*Activity:*
Return, unaltered, every line from the beginning of the material below up to and including the one with "HTTP client raises".

*Working data:*
(** [t in s] for two strings: [t] occurs in [s] at some offset. *)
Fixpoint contains (t s : str) : bool :=
  starts_with t s ||
  match s with
  | [] => false
  | _ :: s' => contains t s'
  end.

(** What [t in s] means. *)
Definition substring (t s : str) : Prop := exists pre post, s = pre ++ t ++ post.

(** The lower-case mapping of an ASCII code point: [A-Z] move to [a-z]. *)
Definition lower_ascii (c : codepoint) : codepoint :=
  if ((65 <=? c) && (c <=? 90))%N then (c + 32)%N else c.

(** A case table that maps every code point outside ASCII to itself. *)
Definition identity_case_table (before : str) (c : codepoint) (after : str) : str := [c].

(** ** Python values

    The values [json.loads] produces.  Dictionaries keep their entries in
    order; a key is looked up from the front. *)

Inductive json : Type :=
| JNull
| JBool (b : bool)
| JInt (z : Z)
| JFloat (f : float)
| JStr (s : str)
| JList (items : list json)
| JDict (entries : list (str * json)).

Fixpoint dict_get (entries : list (str * json)) (key : str) : option json :=
  match entries with
  | [] => None
  | (k, v) :: rest => if str_eqb k key then Some v else dict_get rest key
  end.

(** Truth value of a Python object, as [if v:] tests it. *)
Definition truthy (v : json) : bool :=
  match v with
  | JNull => false
  | JBool b => b
  | JInt z => negb (z =? 0)
  | JFloat f => negb (PrimFloat.eqb f 0%float)
  | JStr s => match s with [] => false | _ => true end
  | JList l => match l with [] => false | _ => true end
  | JDict d => match d with [] => false | _ => true end
  end.

(** A measurement of the vitals mapping: validated input holds floats, the
    placeholder of the endpoint holds the integers it is written with. *)
Inductive number : Type :=
| NInt (z : Z)
| NFloat (f : float).

(** ** Exceptions

    Every constructor stands for an instance of a subclass of [Exception];
    that is all [except Exception] looks at.  [RequestError] covers what the
    HTTP client raises before a response exists (time-out, connection or
    protocol failure); [SubscriptError] the [TypeError], [KeyError] or
    [IndexError] of [v[k]]; [SliceError] and [IterError] the errors of
    [v[:n]] and of iterating [v]. *)
Inductive exn : Type :=
| RequestError (description : str)
| HTTPStatusError (status : Z)
| JSONDecodeError
| AttributeError (v : json) (attribute : str)
| SubscriptError (v : json) (key : json)
| SliceError (v : json)
| IterError (v : json)
| HTTPException (status_code : Z) (detail : str).

(** ** The request model *)

Record PatientData : Type := {
  patient_id : str;
  age : Z;
  medications : list str;
  allergies : list str;
  vitals : option (list (str * number))
}.

Definition set_vitals (p : PatientData) (v : option (list (str * number))) : PatientData :=
  {| patient_id := patient_id p; age := age p; medications := medications p;
     allergies := allergies p; vitals := v |}.

(** ** Outbound calls *)

Record search_params : Type := {
  api_key : option str;
  query : str;
  search_depth : str;
  include_domains : list str
}.

(** The values that fill the holes of the prompt template of
    [analyze_risks_with_groq], in the order of the template; rendering them
    into the text ([str] of an integer, of the vitals mapping and of the list
    of results) is the interpreter's. *)
Record prompt : Type := {
  prompt_patient_id : str;
  prompt_age : Z;
  prompt_medications : str;
  prompt_allergies : str;
  prompt_vitals : option (list (str * number));
  prompt_drug_info : list json
}.

Record message : Type := { role : str; content : prompt }.

Record chat_payload : Type := {
  model : str;
  messages : list message;
  temperature : Q;
  max_tokens : Z
}.

Inductive request : Type :=
| GET (url : str) (params : search_params) (timeout : Q)
| POST (url : str) (headers : list (str * str)) (payload : chat_payload) (timeout : Q).

(** What the HTTP client hands back for one call: an exception, or a response
    with its status and its body ([None] when the body is not JSON). *)
Record http_response : Type := { status : Z; body : option json }.

Inductive reply : Type :=
| NoResponse (e : exn)
| Response (r : http_response).

(** ** The outside world and the monad of [async] code *)

Record world : Type := { calls : list request; stdout : list str }.

Inductive result (A : Type) : Type :=
| Val (a : A)
| Raise (e : exn).
Arguments Raise {A} e.

Definition IO (A : Type) : Type := world -> result A * world.

Definition ret {A} (a : A) : IO A := fun w => (Val a, w).

Definition raise {A} (e : exn) : IO A := fun w => (Raise e, w).

Definition bind {A B} (m : IO A) (k : A -> IO B) : IO B :=
  fun w =>
    match m w with
    | (Val a, w') => k a w'
    | (Raise e, w') => (Raise e, w')
    end.

(** [try: body / except Exception as e: handler(e)] *)
Definition try_except {A} (body : IO A) (handler : exn -> IO A) : IO A :=
  fun w =>
    match body w with
    | (Val a, w') => (Val a, w')
    | (Raise e, w') => handler e w'
    end.

Declare Scope io_scope.
Delimit Scope io_scope with io.
Notation "x <- m ;; k" := (bind m (fun x => k))
  (at level 61, m at next level, right associativity) : io_scope.
Notation "m ;; k" := (bind m (fun _ => k))
  (at level 61, right associativity) : io_scope.
Open Scope io_scope.

(** [print(line)] *)
Definition print (line : str) : IO unit :=
  fun w => (Val tt, {| calls := calls w; stdout := stdout w ++ [line] |}).

(** ** Operations on Python values that may raise *)

(** [v.get(key, default)]: only a dictionary has the method. *)
Definition py_get (v : json) (key : str) (default : json) : IO json :=
  match v with
  | JDict d => ret (match dict_get d key with Some x => x | None => default end)
  | _ => raise (AttributeError v (lit "get"))
  end.

(** [v[:n]]: lists and strings can be sliced. *)
Definition py_slice_to (n : nat) (v : json) : IO json :=
  match v with
  | JList l => ret (JList (firstn n l))
  | JStr s => ret (JStr (firstn n s))
  | _ => raise (SliceError v)
  end.

(** [v[key]] for a string key: only a dictionary that has the key answers. *)
Definition py_getitem_key (v : json) (key : str) : IO json :=
  match v with
  | JDict d =>
      match dict_get d key with
      | Some x => ret x
      | None => raise (SubscriptError v (JStr key))
      end
  | _ => raise (SubscriptError v (JStr key))
  end.

(** [v[0]]: the first item of a list, the first character of a string. *)
Definition py_getitem_0 (v : json) : IO json :=
  match v with
  | JList (x :: _) => ret x
  | JStr (c :: _) => ret (JStr [c])
  | _ => raise (SubscriptError v (JInt 0))
  end.

(** The items [list.extend(v)] appends: the items of a list, the characters
    of a string, the keys of a dictionary. *)
Definition py_iter (v : json) : IO (list json) :=
  match v with
  | JList l => ret l
  | JStr s => ret (map (fun c => JStr [c]) s)
  | JDict d => ret (map (fun kv => JStr (fst kv)) d)
  | _ => raise (IterError v)
  end.

(** Looking up a method of [str] on [v], as [v.lower()] does first. *)
Definition str_method (name : string) (v : json) : IO str :=
  match v with
  | JStr s => ret s
  | _ => raise (AttributeError v (lit name))
  end.

(** [response.raise_for_status()]: a status outside 200..299 raises. *)
Definition raise_for_status (r : http_response) : IO unit :=
  if (200 <=? status r) && (status r <=? 299) then ret tt
  else raise (HTTPStatusError (status r)).

(** [response.json()] *)
Definition response_json (r : http_response) : IO json :=
  match body r with
  | Some v => ret v
  | None => raise JSONDecodeError
  end.

(** ** Mock substitutes *)

Definition mock_drug_info (drug_name : str) : IO json :=
  ret (JList [JDict [
    (lit "title", JStr (lit "Information about " ++ drug_name));
    (lit "content", JStr (lit "Common interactions for " ++ drug_name
                          ++ lit " include drowsiness and dizziness."));
    (lit "url", JStr (lit "https://example.com/drugs"))]]).

Definition mock_risk_analysis (patient_data : PatientData) : IO str :=
  let risks : list str := [] in
  let risks :=
    if age patient_data >? 65
    then risks ++ [lit "Elderly patient - increased risk"] else risks in
  let risks :=
    if Z.of_nat (List.length (medications patient_data)) >? 2
    then risks ++ [lit "Multiple medications - potential interactions"] else risks in
  let risks :=
    match allergies patient_data with
    | _ :: _ => risks ++ [lit "Known allergies: " ++ join (lit ", ") (allergies patient_data)]
    | [] => risks
    end in
  match risks with
  | _ :: _ => ret (lit "HIGH RISK: " ++ join (lit "; ") risks)
  | [] => ret (lit "LOW RISK: No significant risk factors identified")
  end.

*Written reply:*
(** [t in s] for two strings: [t] occurs in [s] at some offset. *)
Fixpoint contains (t s : str) : bool :=
  starts_with t s ||
  match s with
  | [] => false
  | _ :: s' => contains t s'
  end.

(** What [t in s] means. *)
Definition substring (t s : str) : Prop := exists pre post, s = pre ++ t ++ post.

(** The lower-case mapping of an ASCII code point: [A-Z] move to [a-z]. *)
Definition lower_ascii (c : codepoint) : codepoint :=
  if ((65 <=? c) && (c <=? 90))%N then (c + 32)%N else c.

(** A case table that maps every code point outside ASCII to itself. *)
Definition identity_case_table (before : str) (c : codepoint) (after : str) : str := [c].

(** ** Python values

    The values [json.loads] produces.  Dictionaries keep their entries in
    order; a key is looked up from the front. *)

Inductive json : Type :=
| JNull
| JBool (b : bool)
| JInt (z : Z)
| JFloat (f : float)
| JStr (s : str)
| JList (items : list json)
| JDict (entries : list (str * json)).

Fixpoint dict_get (entries : list (str * json)) (key : str) : option json :=
  match entries with
  | [] => None
  | (k, v) :: rest => if str_eqb k key then Some v else dict_get rest key
  end.

(** Truth value of a Python object, as [if v:] tests it. *)
Definition truthy (v : json) : bool :=
  match v with
  | JNull => false
  | JBool b => b
  | JInt z => negb (z =? 0)
  | JFloat f => negb (PrimFloat.eqb f 0%float)
  | JStr s => match s with [] => false | _ => true end
  | JList l => match l with [] => false | _ => true end
  | JDict d => match d with [] => false | _ => true end
  end.

(** A measurement of the vitals mapping: validated input holds floats, the
    placeholder of the endpoint holds the integers it is written with. *)
Inductive number : Type :=
| NInt (z : Z)
| NFloat (f : float).

(** ** Exceptions

    Every constructor stands for an instance of a subclass of [Exception];
    that is all [except Exception] looks at.  [RequestError] covers what the
    HTTP client raises before a response exists (time-out, connection or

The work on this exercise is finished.